Review: V-Moda Vamp Verza Page 2
I got a chance to try the Vamp Verza with numerous headphones, including the M-100, but spent most of my listening time with the HE-500 and the new AudioTechnica ATH-AD900X, a large, open-back dynamic headphone. The M-100 sounds pretty good driven by my GS3. The ATH-AD900X, not so much. The HE-500, not at all. I compared the sound to that of the GS3 on its own and to that of the $249 HiFiMan HM-601 portable player.
There is one downside of using a high-end audiophile 'phone with the Vamp Verza, though: Many such headphones have 6.35mm (1/4-inch) plugs, which won't fit the Verza's 3.5mm jack without an adapter. The adaptor I (and many other headphone enthusiasts) use is the Grado Labs mini adaptor cable, but unfortunately, this adaptor's 3.5mm plug didn't sit well in the Vamp Verza's 3.5mm jack. By pushing the cable around some and making sure there was absolutely no tension on the cable, I was able to get a good connection, but this is the first product in which the Grado adaptor didn't work well for me.
The sound, though ... that worked really well for me.
The HE-500 is the second hardest-to-drive of all the headphones I've had around here in the last couple of years, but with the gain switch in the High mode, the Vamp Verza had no problem keeping the HE-500 under control. The bass sounded impeccably tight, but even more impressive were the highs, which made the GS3 sound positively cheap and crummy, and made the HM-601 sound ... well, like a $249 product instead of a $549 product.
What I most loved about the highs was that the Vamp Verza didn't seem to emphasize them (well, OK, maybe just a hair), but merely seemed to bring them out. With the HE-500, I heard all of the detail and ambience that this headphone is capable of-which is to say, an incredible amount of detail and ambience, at least comparable to (and probably even better than) what I've heard from my usual headphone listening combo: the Firestone Audio ILTW DAC and Musical Fidelity V-Can amplifier.
Great example: the English Beat's "Twist and Crawl." In this tune, the snare drum and the high-pitched chords of the guitar sounded much more lively, and the reverb much more apparent, than it did with either the GS3 on its own or, to a lesser extent, with the HiFiMan music player. Meanwhile, every bass note sounded tight, punchy, and perfectly defined.

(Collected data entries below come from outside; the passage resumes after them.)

(** The deduplicating loop keeps its accumulator free of repeated keys. *)
Lemma dedupe_NoDup (merged uniq : list PaletteSwatch) :
  NoDup (map hexKey uniq) ->
  NoDup (map hexKey
    (fold_left
       (fun uniq s => if negb (existsb (fun u => sameHex u s) uniq)
                      then uniq ++ [s] else uniq)
       merged uniq)).
Proof.
  revert uniq. induction merged as [|s merged IH]; intros uniq H; cbn; [assumption|].
  apply IH. destruct (existsb (fun u => sameHex u s) uniq) eqn:E; cbn; [assumption|].
  apply existsb_sameHex_false in E.
  rewrite map_app. cbn. apply NoDup_app; [assumption|repeat constructor; intros []|].
  intros a Ha [<-|[]]. contradiction.
Qed.

Lemma mergeSwatches_ok (news prev : list PaletteSwatch) :
  paletteOk (mergeSwatches news prev).
Proof.
  unfold mergeSwatches. apply slice24_ok. apply dedupe_NoDup. constructor.
Qed.

(** When nothing repeats, the loop copies its input. *)
Lemma dedupe_fresh (merged uniq : list PaletteSwatch) :
  NoDup (map hexKey (uniq ++ merged)) ->
  fold_left
    (fun uniq s => if negb (existsb (fun u => sameHex u s) uniq)
                   then uniq ++ [s] else uniq)
    merged uniq = uniq ++ merged.
Proof.
  revert uniq. induction merged as [|s merged IH]; intros uniq H; cbn.
  - now rewrite app_nil_r.
  - assert (E : existsb (fun u => sameHex u s) uniq = false).
    { apply existsb_sameHex_false. intros Hin.
      rewrite map_app in H. cbn in H. apply NoDup_remove_2 in H.
      apply H. apply in_or_app. now left. }
    rewrite E. cbn. rewrite IH; rewrite <- app_assoc; [reflexivity|assumption].
Qed.

Lemma removeSwatch_ok (id : string) (prev : list PaletteSwatch) :
  paletteOk prev -> paletteOk (removeSwatch id prev).
Proof.
  intros [Hlen Hnd]. unfold removeSwatch. split.
  - pose proof (filter_length_le (fun p => negb (String.eqb (sw_id p) id)) prev). lia.
  - now apply NoDup_map_filter.
Qed.

Section PaletteInvariant.
Context {M : MathLib}.

Lemma paletteStep_ok (prev : list PaletteSwatch) (a : PaletteAction) :
  paletteOk prev -> paletteOk (paletteStep prev a).
Proof.
  intros H. destruct a as [sample id|stage sample ty ids|tint id|id|]; cbn [paletteStep].
  - unfold addToPalette. destruct sample; [now apply insertSwatch_ok|assumption].
  - unfold addHarmonyToPalette. destruct sample as [sample|]; [|assumption].
    destruct (negb (s_inside sample)); [assumption|apply mergeSwatches_ok].
  - unfold addTintToPalette. now apply insertSwatch_ok.
  - now apply removeSwatch_ok.
  - split; cbn; [lia|constructor].
Qed.

Lemma paletteRun_from_ok (acts : list PaletteAction) (p : list PaletteSwatch) :
  paletteOk p -> paletteOk (fold_left paletteStep acts p).
Proof.
  revert p. induction acts as [|a acts IH]; intros p H; cbn; [assumption|].
  apply IH. now apply paletteStep_ok.
Qed.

I noticed that the Vamp Verza could drive the HE-500 to loud, but not screamingly loud, levels. With the gain set to High and the volume on the amp and the phone all the way up, the sound was loud but not so loud I couldn't listen to it fairly comfortably. Out of curiosity, I used the AudioTool app (get it if ya ain't got it yet) to shoot a 1 kHz tone out of my GS3 to the Vamp Verza, then measured the Vamp Verza's output into a 32-ohm load resistor using my Clio FW audio analyzer. With the volume all the way up, I measured 0.81% total harmonic distortion plus noise (THD+N) at 13.2 mW of power. Considering I measured the HE-500 at 89.2 dB sensitivity with 1 mW, the total output should max out at 101.4 dB SPL. For my taste, that's just the amount of headroom I need. But don't go getting any wild ideas about using a Vamp Verza to power your HE-6.
The ATH-AD900X's highs, while great for the price, don't sound as smooth as the HE-500's, and I did notice that the Vamp Verza made the AudioTechnica sound just a tad edgy sometimes. Still, I never for a moment felt like going back to the GS3 on its own.
Perhaps the best thing about the Vamp Verza is that it inspired me to spend a lot more time with the HE-500. Instead of being tied to a desk to listen to the big headphone, I could carry it around with me to different parts of the house. Even sitting outside on my front porch, sipping a scotch, I could enjoy sound quality that's competitive with almost any audio system out there. Pretty cool, huh?
So here's the rub: The combo of the Vamp Verza and the Metallo costs $700. That seems like a lot to pay when with most headphones I can get pretty good sound straight out of my GS3. But jeez, audiophiles often spend a lot more than that on things like cables, phono cartridges, and other accessories that they might well get a lot less use from. And I'd rather listen to the $1,400 Vamp Verza/Metallo/HE-500 combo than to the majority of audio systems I've heard.